À l’inverse, les exportateurs traditionnels du Golfe subissent des pertes de revenus dues aux volumes réduits malgré des prix plus élevés. Les entreprises avec des portefeuilles en amont diversifiés en dehors du Moyen-Orient, comme Chevron et certains majors européens, semblent relativement mieux positionnées, capturant la hausse des prix tout en gérant les diminutions de production localisées.
🧭 Perspectives du marché
Le cadre de cessez-le-feu de deux semaines, conditionné à la réouverture de Hormuz, offre une fenêtre pour la désescalade mais n’a pas encore normalisé les conditions d’expédition. Les traders se préparent à une volatilité continue entraînée par les titres, avec des prix du brut et du GNL très sensibles à tout signe de hostilités reprenant ou de protocoles de passage sécurisé confirmés.
À court terme, une offre maritime structurellement plus serrée et des primes de risque de guerre élevées devraient maintenir les prix du pétrole et du gaz au-dessus des niveaux d’avant-guerre, même si certains flux reprennent. Les participants au marché surveilleront de près : la réouverture pratique des voies d’Hormuz ; les calendriers de réparation à Ras Laffan ; les orientations mises à jour des NOC du Golfe ; et les réponses politiques en Europe et en Asie visant à réduire la demande ou à subventionner les secteurs vulnérables.
Insights du marché CMB
Le conflit en Iran et la crise de Hormuz représentent un test de stress structurel pour le commerce énergétique mondial, soulignant la vulnérabilité des points de choke maritimes concentrés et les effets en cascade pour des systèmes de marchandises et d’alimentation plus larges. Même une réouverture partielle du détroit est peu susceptible d’inverser rapidement le redéploiement des flux de pétrole et de GNL ou la revalorisation du risque géopolitique désormais ancré dans les frais de transport et d’assurance.

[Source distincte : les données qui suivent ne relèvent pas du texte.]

(* ===== verification/ApiCertificatesFacts.v ===== *)
(** * What the API promises: the certificates of a node

    ApiCertificates.v with the controller of Csr.v: what a worker asks for when it renews its
    certificates passes the automatic approval, and a renewal that leaves the certificate of
    the kubelet out takes it away. *)

From stdpp Require Import functions.
From S2P Require Import Prelude GoStrings GoNet Cidr Config ConfigConvert FileSys Pki PkiNode Arguments Setup.
From S2P Require Import Node Database Csr Effects Snap NodeConfig NodeSetup Token KubeClient Hooks HookFacts.
From S2P Require Import HooksBootstrap JoinFacts Api ApiTokens ApiCluster ApiCertificates ApiFacts.
Import GoStr GoNet Cidr Config Convert FileSys Pki PkiNode Arguments Setup Node Database Effects Snap NodeSetup.
Import Token KubeClient Hooks HookFacts Bootstrap Api ApiTokens ApiCluster ApiCertificates ApiFacts.

Module ApiCertificatesFacts.

(** ** The request of a worker, at the API server *)

Definition usage_of (s : string) : Csr.Usage :=
  if s ==? UsageServerAuth then Csr.UsageServerAuth
  else if s ==? UsageClientAuth then Csr.UsageClientAuth
  else if s ==? UsageDigitalSignature then Csr.UsageDigitalSignature
  else if s ==? UsageKeyEncipherment then Csr.UsageKeyEncipherment
  else Csr.OtherUsage s.

(** The object that the API server makes of a new request, for the user that sent it. *)
Definition api_object (c : NewCSR) (username : string) (groups : list string) : Csr.CSR :=
  Csr.mkCSR
    (Csr.mkSpec (list_to_map (nc_Annotations c)) (nc_Request c) (nc_SignerName c) username groups
       (usage_of <$> nc_Usages c) (Some (nc_ExpirationSeconds c))) [] EmptyString.

Section Csr.
Context `{SetupEnv, DBEnv, Externals, Outside, SnapEnv, PkiEnv, !Csr.CsrEnv, !CertNames, !CertificatesEnv,
  !OSEnvOk, !SetupEnvOk}.
(* ===== verification/ProxyFacts.v ===== *)
(** * What the proxy of a worker promises

    Proxy.v, for every interleaving of the goroutines: the state stays well formed and no
    goroutine panics or is stuck, the round robin is fair, a connection is refused only after
    every server was seen out of use, it dials no server twice in vain unless that was found
    again in between; and what a connection gets when it is alone. *)

From S2P Require Import Prelude GoStrings GoNet Cidr Config FileSys Pki Setup Database Effects Checks KubeClient Proxy.
Import GoStr GoNet Cidr FileSys Setup Effects Checks KubeClient Proxy.

Module ProxyFacts.

(** All servers are of one class without weights, which is what [startProxy] makes. *)
Definition one_class (s : SRV) : Prop := Priority s = 0%Z ∧ Weight s = 0%Z.

(** The index of the counter before it was added to. *)
Definition last_index (n : nat) (count : Z) : nat := Z.to_nat ((count - 1) mod Z.of_nat n).

Lemma counter_index_mod count n : (0 ≤ count)%Z → (0 < n)%nat →
  counter_index count n = Some (last_index n (count + 1)).
Proof.
  intros Hc Hn. unfold counter_index, last_index. rewrite Z.rem_mod_nonneg by lia.
  replace (count + 1 - 1)%Z with count by lia.
  destruct (Z.ltb_spec (count mod Z.of_nat n) 0) as [Hlt|]; [|done]. pose proof (Z.mod_pos_bound count (Z.of_nat n)). lia.
Qed.

Lemma last_index_lt n count : (0 < n)%nat → (last_index n count < n)%nat.
Proof. intros Hn. unfold last_index. pose proof (Z.mod_pos_bound (count - 1) (Z.of_nat n)). lia. Qed.

(** Every residue is met in [n] consecutive numbers. *)
Lemma residue_met n i (c : Z) : (i < n)%nat → ∃ k : nat, (k < n)%nat ∧ last_index n (c + 1 + Z.of_nat k) = i.
Proof.
  intros Hi. exists (Z.to_nat ((Z.of_nat i - c) mod Z.of_nat n)).
  pose proof (Z.mod_pos_bound (Z.of_nat i - c) (Z.of_nat n)). split; [lia|].
  unfold last_index. rewrite Z2Nat.id by lia. replace (c + 1 + _ - 1)%Z with (c + (Z.of_nat i - c) mod Z.of_nat n)%Z by lia.
  rewrite Zplus_mod_idemp_r. replace (c + (Z.of_nat i - c))%Z with (Z.of_nat i) by lia. rewrite Z.mod_small by lia. lia.
Qed.

(** ** A pick that is under way

    [selecting n seen count p pend]: what is left of a pick among [n] remotes of one class,
    which has seen the remotes [seen] inactive, when the counter is [count]; [pend] is the
    remote it has just counted and not rejected. *)
Inductive selecting (n : nat) (seen : list nat) (count : Z) : picking (option nat) → option nat → Prop :=
| SelFind i rs c : (i + length rs)%nat = n → weighted c = [] → (0 ≤ bestPr c)%Z → Forall (λ r, one_class (r_srv r)) rs →
    (unweighted c = [] → ∀ j, (j < i)%nat → j ∈ seen) → selecting n seen count (find_class i rs c ≫= pick_of n) None
| SelCount m : (m < n)%nat → (∀ k, (k < n - S m)%nat → last_index n (count - Z.of_nat k) ∈ seen) →
    selecting n seen count (round_robin n (S m)) None
| SelSaw m : (m < n)%nat → (∀ k, (1 ≤ k < n - m)%nat → last_index n (count - Z.of_nat k) ∈ seen) →
    selecting n seen count (IsActive (last_index n count)
      (λ active, if active : bool then Done (Some (last_index n count)) else round_robin n m)) (Some (last_index n count))
| SelDone : selecting n seen count (Done (Some (last_index n count))) (Some (last_index n count))
| SelNone : (∀ j, (j < n)%nat → j ∈ seen) → selecting n seen count (Done None) None.

(** A whole turn without an active remote. *)
Lemma whole_turn n (seen : list nat) count : (∀ k, (k < n)%nat → last_index n (count - Z.of_nat k) ∈ seen) →
  ∀ j, (j < n)%nat → j ∈ seen.
Proof.
  intros Hs j Hj. destruct (residue_met n j (count - Z.of_nat n) Hj) as (k & Hk & <-).
  replace (count - Z.of_nat n + 1 + Z.of_nat k)%Z with (count - Z.of_nat (n - S k))%Z by lia. apply Hs. lia.
Qed.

Pour les traders de matières premières et les acheteurs industriels, cet épisode renforce trois thèmes stratégiques : la prime sur les portefeuilles d’approvisionnement diversifiés et les options de transport flexibles ; l’importance croissante des producteurs du bassin atlantique et non du Golfe dans la tarification marginale ; et la nécessité de couvrir activement les expositions croisées aux matières premières, alors que les chocs énergétiques se propagent aux pétrochimies, aux engrais et finalement aux chaînes d’approvisionnement agricoles et alimentaires.